__WHAT YOU HAVE TO DO__:
Of the lines below, write out exactly those from the line with "Proof. induction a" through the line with "assert (E : (Z.of_nat", both included, and skip the rest.

__RECORDS SHOWN__:
----------------
(** ** Full grids *)

Lemma sum_equal a b : sum_list (replicate a b) = (a * b)%nat.
Proof. induction a as [|a IH]; [done|]. cbn [replicate]. change (sum_list (b :: replicate a b)) with (b + sum_list (replicate a b))%nat. rewrite IH. lia. Qed.

Lemma full_quad_range a b k : (k < (a - 1) * b)%nat ->
  length (full_quad b k) = 4%nat /\ Forall (fun v => 0 <= v < Z.of_nat (sum_list (replicate a b))) (full_quad b k).
Proof.
  intros Hk. split; [done|]. rewrite sum_equal. assert (Hb : (0 < b)%nat) by lia. assert (Hj : (k / b < a - 1)%nat) by (apply Nat.Div0.div_lt_upper_bound; lia).
  pose proof (Nat.mod_upper_bound k b ltac:(lia)). pose proof (Nat.mod_upper_bound (k mod b + 1) b ltac:(lia)).
  unfold full_quad, wrap_quad. cbn [fmap list_fmap]. repeat (constructor; [nia|]). constructor.
Qed.

Lemma full_cell_eq lon k v : (0 < lon)%nat -> Z.of_nat k + 2 * Z.of_nat lon < 2 ^ 60 ->
  full_cell (Z.of_nat lon) (Z.of_nat (k / lon) * Z.of_nat lon) ((Z.of_nat (k / lon) + 1) * Z.of_nat lon) (k mod lon) (v, Z.of_nat k)
  = (let! v := put_cell_quad k (full_quad lon k) v in Ok (v, to_u64 (Z.of_nat k + 1))).
Proof.
  intros Hl Hk. unfold full_cell, put_cell_quad, full_quad, wrap_quad. cbn [fmap list_fmap]. pose proof (Nat.div_mod_eq k lon) as Ek.
  pose proof (Nat.mod_upper_bound k lon ltac:(lia)) as Hi. pose proof (Nat.mod_upper_bound (k mod lon + 1) lon ltac:(lia)) as Hi'.
  assert (E : (Z.of_nat (k mod lon) + 1) mod Z.of_nat lon = Z.of_nat ((k mod lon + 1) mod lon)) by (rewrite (Nat2Z.inj_mod (k mod lon + 1)); f_equal; lia).
  rewrite E. clear E. set (j := (k / lon)%nat) in *. set (i := (k mod lon)%nat) in *. set (i' := ((i + 1) mod lon)%nat) in *.
  rewrite !to_u64_id, !to_index_id by nia.
  rewrite !Nat2Z.inj_add, !Nat2Z.inj_mul, Nat2Z.inj_add, (Z.mul_comm (Z.of_nat k) 4). done.
Qed.

Section Full.
Context `{!Libm, !DoubleSort}.

Lemma regular_gaussian_eval N : 0 < N < 2 ^ 26 -> forallb is_number (raw_latitudes (Z.to_nat (2 * N))) = true ->
  let lat := Z.to_nat (2 * N) in
  let lon := Z.to_nat (4 * N) in
  generate_regular_gaussian N = Ok (circle_mesh (replicate lat lon) (named_latitudes lat) ((lat - 1) * lon) (full_quad lon)).
Proof.
  intros Hn Hnum lat lon. set (lats := named_latitudes lat). unfold generate_regular_gaussian, regular_total_nodes, regular_total_cells.
  rewrite !arith_ok by (cbn [imin imax]; lia). cbn [bind]. rewrite !arith_ok by (cbn [imin imax]; lia). cbn [bind].
  rewrite registry_latitudes_spec, Hnum by lia. cbn [bind]. fold lat lats. rewrite !(to_u64_id (2 * N)), !(to_u64_id (4 * N)), (to_u64_id (2 * N - 1)) by lia.
  rewrite (to_u64_id (2 * N * (4 * N))), (to_u64_id ((2 * N - 1) * (4 * N))) by nia. fold lon.
  set (sizes := replicate lat lon). set (cells := ((lat - 1) * lon)%nat). assert (Hs : Z.of_nat (sum_list sizes) = 2 * N * (4 * N)) by (unfold sizes; rewrite sum_equal; lia).
  assert (Hc : Z.of_nat cells = (2 * N - 1) * (4 * N)) by (unfold cells; nia). rewrite <- Hs, <- Hc.
  assert (Hsz : forall j m, sizes !! j = Some m -> m = lon /\ (j < lat)%nat) by (intros j m [-> Hj]%lookup_replicate; done).
  replace lat with (length sizes) at 1 by apply length_replicate.
  rewrite (for_each_rings sizes _ (fun j i '(coords, node_idx) =>
    let! coords := write2 coords node_idx 0 (dmul (of_int (Z.of_nat i)) (ddiv c360 (of_int (4 * N)))) in
    let! coords := write2 coords node_idx 1 (lats !!! j) in Ok (coords, to_u64 (node_idx + 1)))).
  2:{ intros j m [coords idx] Hj. destruct (Hsz _ _ Hj) as [-> Hjl]. destruct (lookup_lt_is_Some_2 lats j) as [x Hx]; [unfold lats; rewrite named_latitudes_length; lia|].
      rewrite (read_nat _ _ _ Hx). cbn [bind]. by rewrite (list_lookup_total_correct _ _ _ Hx). }
  rewrite (for_each_counted (sum_list sizes) (fun k => put_node k (fst (circle_node sizes lats k)) (snd (circle_node sizes lats k))) _ _
    (coords_view (sum_list sizes) (circle_node sizes lats))); [|nia| |].
  2:{ intros k v Hk. unfold circle_node. destruct (ring_of_inv sizes k Hk) as (j & i & m & -> & Hj & Hi & Ek). destruct (Hsz _ _ Hj) as [-> Hjl].
      rewrite (list_lookup_total_correct _ _ _ Hj). unfold put_node. cbn [fst snd]. rewrite bind_assoc. unfold lon. by rewrite Z2Nat.id by lia. }
  2:{ apply coords_filled; [done|apply zero_coords_shaped|done]. }
  cbn [bind]. rewrite fill_offsets_spec by nia. cbn [bind].
  replace (Z.to_nat (2 * N - 1)) with (length (replicate (lat - 1) lon)) by (rewrite length_replicate; lia).
  erewrite (for_each_rings (replicate (lat - 1) lon)); [|intros j m v [-> _]%lookup_replicate; reflexivity]. rewrite sum_equal. fold cells.
  rewrite (for_each_counted cells (fun k => put_cell_quad k (full_quad lon k)) _ _ (quad_indices (full_quad lon) cells)); [done|nia| |].
  - intros k v Hk. assert (Hj : (k / lon < lat - 1)%nat) by (apply Nat.Div0.div_lt_upper_bound; unfold cells in Hk; lia).
    rewrite ring_of_equal by (unfold cells in Hk; lia). rewrite !(to_u64_id (Z.of_nat (k / lon))), !(to_u64_id (Z.of_nat (k / lon) + 1)) by lia.
    rewrite (to_u64_id (Z.of_nat (k / lon) * _)), (to_u64_id ((Z.of_nat (k / lon) + 1) * _)) by nia.
    replace (4 * N) with (Z.of_nat lon) by lia. apply full_cell_eq; [lia|nia].
  - apply indices_filled; [done|]. unfold zero_indices. rewrite length_replicate, to_u64_id by nia. lia.
Qed.
End Full.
----------------
__TASK RESPONSE__:
Proof. induction a as [|a IH]; [done|]. cbn [replicate]. change (sum_list (b :: replicate a b)) with (b + sum_list (replicate a b))%nat. rewrite IH. lia. Qed.

Lemma full_quad_range a b k : (k < (a - 1) * b)%nat ->
  length (full_quad b k) = 4%nat /\ Forall (fun v => 0 <= v < Z.of_nat (sum_list (replicate a b))) (full_quad b k).
Proof.
  intros Hk. split; [done|]. rewrite sum_equal. assert (Hb : (0 < b)%nat) by lia. assert (Hj : (k / b < a - 1)%nat) by (apply Nat.Div0.div_lt_upper_bound; lia).
  pose proof (Nat.mod_upper_bound k b ltac:(lia)). pose proof (Nat.mod_upper_bound (k mod b + 1) b ltac:(lia)).
  unfold full_quad, wrap_quad. cbn [fmap list_fmap]. repeat (constructor; [nia|]). constructor.
Qed.

Lemma full_cell_eq lon k v : (0 < lon)%nat -> Z.of_nat k + 2 * Z.of_nat lon < 2 ^ 60 ->
  full_cell (Z.of_nat lon) (Z.of_nat (k / lon) * Z.of_nat lon) ((Z.of_nat (k / lon) + 1) * Z.of_nat lon) (k mod lon) (v, Z.of_nat k)
  = (let! v := put_cell_quad k (full_quad lon k) v in Ok (v, to_u64 (Z.of_nat k + 1))).
Proof.
  intros Hl Hk. unfold full_cell, put_cell_quad, full_quad, wrap_quad. cbn [fmap list_fmap]. pose proof (Nat.div_mod_eq k lon) as Ek.
  pose proof (Nat.mod_upper_bound k lon ltac:(lia)) as Hi. pose proof (Nat.mod_upper_bound (k mod lon + 1) lon ltac:(lia)) as Hi'.
  assert (E : (Z.of_nat (k mod lon) + 1) mod Z.of_nat lon = Z.of_nat ((k mod lon + 1) mod lon)) by (rewrite (Nat2Z.inj_mod (k mod lon + 1)); f_equal; lia).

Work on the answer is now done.